# Module 2: Basic Regex Patterns

In this notebook, we'll explore the fundamentals of regular expressions in Python, including pattern matching, metacharacters, and basic regex functions.

In [1]:
import re

## 1. Matching Literal Characters

The simplest form of pattern matching is searching for exact text matches.

In [None]:
# Example of literal character matching
text = "Hello, Python!"
pattern = "Python"

# Using re.search() to find the pattern
match = re.search(pattern, text)
print(f"Pattern found: {match is not None}")
if match:
    print(f"Found at position: {match.start()}-{match.end()}")

## 2. Understanding Metacharacters

Metacharacters are special characters in regex that have specific meanings:
- `.` - Matches any character except newline
- `^` - Matches start of string
- `$` - Matches end of string
- `*` - Matches 0 or more repetitions
- `+` - Matches 1 or more repetitions
- `?` - Matches 0 or 1 repetition
- `{}` - Specifies exact number of repetitions
- `[]` - Defines a character set
- `\` - Escapes special characters
- `|` - Alternation (OR)
- `()` - Groups patterns

In [4]:
# Examples of metacharacters

# . (dot) - matches any character
print("Dot pattern:")
text = "cat, hat, rat, dog"
pattern = ".at"
matches = re.findall(pattern, text)
print(f"Words ending in 'at': {matches}")

# [] - character set
print("\nCharacter set:")
pattern = "[chr]at"
matches = re.findall(pattern, text)
print(f"Words starting with c, h, or r: {matches}")

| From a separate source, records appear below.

(** Lines 33-41: duplicates removed, the first occurrence kept. *)
Fixpoint unique_in_order (seen : gset string) (addrs : list string) : list string :=
  match addrs with
  | [] => []
  | addr :: rest =>
      if decide (addr ∈ seen) then unique_in_order seen rest
      else addr :: unique_in_order ({[addr]} ∪ seen) rest
  end.

(** Lines 59-64: [enumerate], one sequential token id per address. *)
Fixpoint og_entries (idx : Z) (addrs : list string) : list (string * list string) :=
  match addrs with
  | [] => []
  | address :: rest => (address, [PyInt.hex (idx + 1)]) :: og_entries (idx + 1) rest
  end.

Definition process_og_snapshot (rows : list og_row) : snapshot_doc :=
  {| block_height := 0;
     chain_id := "0x534e5f5345504f4c4941";
     claim_contract := "0x1";
     contract_address := "0x1";
     description := "OG snapshot for Sepolia";
     entrypoint := "claim_from_forwarder";
     name := "OG";
     network := "Sepolia";
     snapshot := og_entries 0 (unique_in_order ∅ (sepolia_addresses rows)) |}.

(** ** numpy: [int64] and [float64]

    [pd.read_csv] gives the column [df['amount']] as an [int64] array, and
    the percentages computed from it are [float64] arrays.  An [int64] is
    modelled by its value in [Z], and an operation on [int64] wraps around
    modulo 2^64; a [float64] is a binary64 float of the kernel, with the
    IEEE 754 operations (round to nearest, ties to even; [nan] and the
    infinities included). *)

Module Np.

(** The [int64] that holds the integer [z]. *)
Definition int64 (z : Z) : Z := (z + 2 ^ 63) mod 2 ^ 64 - 2 ^ 63.

(** [Series.sum()] and [ndarray.sum()] of an [int64] column. *)
Definition sum_int64 (a : list Z) : Z := fold_left (fun acc x => int64 (acc + x)) a 0.

(** The [float64] an [int64] is converted to by [/]: the nearest float. *)
Definition float64 (z : Z) : float :=
  if z =? - 2 ^ 63 then PrimFloat.opp (PrimFloat.mul (PrimFloat.of_uint63 (Uint63.of_Z (2 ^ 62))) 2)
  else if z <? 0 then PrimFloat.opp (PrimFloat.of_uint63 (Uint63.of_Z (- z)))
  else PrimFloat.of_uint63 (Uint63.of_Z z).

(** [res += a[i]] for the terms of [a], in their order. *)
Definition accumulate (res : float) (a : list float) : float :=
  fold_left PrimFloat.add a res.

(** The loop of eight running sums [r]: each round adds the next eight
    terms of [a], one to each sum. *)
Fixpoint unrolled (rounds : nat) (r a : list float) : list float * list float :=
  match rounds with
  | O => (r, a)
  | S rounds' => unrolled rounds' (zip_with PrimFloat.add r (take 8 a)) (drop 8 a)
  end.

(** A block of 8 to 128 terms: eight running sums over the whole rounds of
    eight terms, added up as a tree, then the terms that are left. *)
Definition block_sum (a : list float) : float :=
  let '(r, rest) := unrolled (length a / 8 - 1) (take 8 a) (drop 8 a) in
  match r with
  | [r0; r1; r2; r3; r4; r5; r6; r7] =>
      accumulate (((r0 + r1) + (r2 + r3)) + ((r4 + r5) + (r6 + r7)))%float rest
  | _ => accumulate 0%float a
  end.

(** The pairwise summation numpy uses to add up a [float64] array: fewer
    than 8 terms are added in their order, up to 128 terms as a block, and
    a longer array is split in two halves, the first of a length that is a
    multiple of 8.  [fuel] bounds the depth of the splitting. *)
Fixpoint pairwise_sum (fuel : nat) (a : list float) : float :=
  let n := length a in
  if (n <? 8)%nat then accumulate 0%float a
  else if (n <=? 128)%nat then block_sum a
  else
    match fuel with
    | O => accumulate 0%float a
    | S fuel' =>
        let n2 := (n / 2 - (n / 2) mod 8)%nat in
        (pairwise_sum fuel' (take n2 a) + pairwise_sum fuel' (drop n2 a))%float
    end.

(** [ndarray.sum()] of a [float64] array. *)
Definition sum_float64 (a : list float) : float := pairwise_sum (length a) a.

(** [np.diff(x)]: [x[1:] - x[:-1]] *)
Definition diff (x : list float) : list float := zip_with PrimFloat.sub (drop 1 x) x.

(** [np.trapz(y, x)], for [y] and [x] of one length:
    [(d * (y[1:] + y[:-1]) / 2.0).sum()] with [d = diff(x)]. *)
Definition trapz (y x : list float) : float :=
  sum_float64
    (zip_with (fun d s : float => (d * s / 2)%float)
       (diff x) (zip_with PrimFloat.add (drop 1 y) y)).

End Np.

(** ** [analyze_distribution.py]: the Gini coefficient of [create_lorenz_curve]

    The argument is the column [df['amount']], a list of [int64] values. *)

Module Lorenz.

(** [df.sort_values('amount')], the amounts only *)
Definition sort_values (amounts : list Z) : list Z := merge_sort Z.le amounts.

(** [Series.cumsum()] of an [int64] column *)
Fixpoint cumsum_from (acc : Z) (l : list Z) : list Z :=
  match l with
  | [] => []
  | x :: l' => Np.int64 (acc + x) :: cumsum_from (Np.int64 (acc + x)) l'
  end.

Definition cumsum (l : list Z) : list Z := cumsum_from 0 l.

(** [np.arange(1, total_holders + 1) / total_holders * 100] *)
Definition cumulative_holders_pct (total_holders : nat) : list float :=
  map (fun i : nat =>
         (Np.float64 (Z.of_nat i) / Np.float64 (Z.of_nat total_holders) * 100)%float)
      (seq 1 total_holders).

(** [sorted_df['amount'].cumsum() / total_tokens * 100] *)
Definition cumulative_tokens_pct (sorted_amounts : list Z) (total_tokens : Z) : list float :=
  map (fun c : Z => (Np.float64 c / Np.float64 total_tokens * 100)%float)
      (cumsum sorted_amounts).

Definition area_under_equality : float := 5000%float.

(** [create_lorenz_curve], without the plot: the value [gini] it returns for
    the column [df['amount']]. *)
Definition create_lorenz_curve (amounts : list Z) : float :=
  let sorted_amounts := sort_values amounts in
  let total_tokens := Np.sum_int64 sorted_amounts in
  let total_holders := length sorted_amounts in
  let area_under_lorenz :=
    Np.trapz (cumulative_tokens_pct sorted_amounts total_tokens)
          (cumulative_holders_pct total_holders) in
  let gini := ((area_under_equality - area_under_lorenz) / area_under_equality)%float in
  gini.

End Lorenz.

(** ** Predicates used in the statements *)

(** The rational number a finite [float64] stands for; [None] for [nan]
    and the infinities. *)
Definition float_value (f : float) : option Q :=
  match Prim2SF f with
  | S754_zero _ => Some 0%Q
  | S754_finite s m e =>
      let q := (if 0 <=? e then inject_Z (Z.pos m * 2 ^ e)
                else Z.pos m # Pos.pow 2 (Z.to_pos (- e)))%Q in
      Some (if s then - q else q)%Q
  | _ => None
  end.


(** How the token id [token_id] of a record is written by lines 126-131: an
    integer and a decimal string as [hex] prints their value, a string that
    starts with [0x] as it came. *)
Definition stored_as (token_id : json) (s : string) : Prop :=
  match token_id with
  | JInt z => s = PyInt.hex z
  | JBool b => s = PyInt.hex (Z.b2z b)
  | JStr raw =>
      if PyStr.startswith "0x" raw then s = raw
      else exists z, PyInt.int_of_string 10 raw = Some z /\ s = PyInt.hex z
  | _ => False
  end.







(** Every token id of the document is lower-case minimal hex. *)
Definition token_ids_minimal (doc : snapshot_doc) : Prop :=
  forall a ids s, (a, ids) ∈ snapshot doc -> s ∈ ids -> minimal_hex s = true.

(** ** Sample inputs *)

Module Sample.

(** A record with a decimal token id, and one whose token id is no number. *)
Definition record_ok : json :=
  JDict [("ownerAddress", JStr "0x000ABC"); ("tokenId", JStr "26")].

Definition record_not_a_number : json :=
  JDict [("ownerAddress", JStr "0xb"); ("tokenId", JStr "abc")].

(** A record whose token id is a zero-padded upper-case hex string. *)
Definition record_padded_hex : json :=
  JDict [("ownerAddress", JStr "0xabc"); ("tokenId", JStr "0x00FF")].

(** A record with token id 0. *)
Definition record_token_zero : json :=
  JDict [("ownerAddress", JStr "0xabc"); ("tokenId", JInt 0)].

(** The i-th record of a page: owner [0x] and the digits of [4096 + i],
    token id [i]. *)
Definition record (i : nat) : json :=
  JDict [("ownerAddress", JStr (PyInt.hex (4096 + Z.of_nat i)));
         ("tokenId", JInt (Z.of_nat i))].

(** A first page of 50 records with a next-page key, and the answer
    [{error: "rate limited"}]. *)
Definition page_of_50 : json :=
  JDict [("result", JDict [("nfts", JList (map record (seq 1 50)));
                           ("nextPageKey", JStr "page-2")])].

Definition rate_limited : json := JDict [("error", JStr "rate limited")].

Definition single_page (nfts : list json) : json := JDict [("nfts", JList nfts)].

Definition og_rows : list og_row :=
  [ {| discordMemberId := "1"; starknetWalletAddress := "0xb"; starknetNetwork := "sepolia" |};
    {| discordMemberId := "2"; starknetWalletAddress := "0xa"; starknetNetwork := "sepolia" |} ].

Definition holders_args_sample : holders_args :=
  {| arg_contract_address := "0xC0FFEE"; arg_name := "Demo Set"; arg_network := "starknet";
     arg_output := None; arg_description := None;
     arg_start_token_id := None; arg_end_token_id := None;
     arg_page_size := 500; arg_delay_ms := 0; arg_block_height := None |}.

Definition token_ids_args_sample : token_ids_args :=
  {| targ_contract_address := "0xC0FFEE"; targ_output := "token_ids.txt";
     targ_format := "txt"; targ_start_token_id := None; targ_end_token_id := None;
     targ_page_size := 100; targ_delay_ms := 200 |}.

End Sample.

# * - zero or more occurrences
print("\nZero or more occurrences:")
text = "ca cat caat caaat ct"
pattern = "ca*t"
matches = re.findall(pattern, text)
print(f"Matching 'ca*t': {matches}")

Dot pattern:
Words ending in 'at': ['cat', 'hat', 'rat']

Character set:
Words starting with c, h, or r: ['cat', 'hat', 'rat']

Zero or more occurrences:
Matching 'ca*t': ['cat', 'caat', 'caaat']


## 3. Using re.search() and re.match()

- `re.search()`: Searches for a pattern anywhere in the string
- `re.match()`: Matches pattern at the beginning of the string

In [6]:
text = "Python is awesome!"

# re.search() example
search_result = re.search(r"awesome", text)
print(f"search() found 'awesome': {search_result is not None}")

# re.match() example
match_result1 = re.match(r"Python", text)
match_result2 = re.match(r"awesome", text)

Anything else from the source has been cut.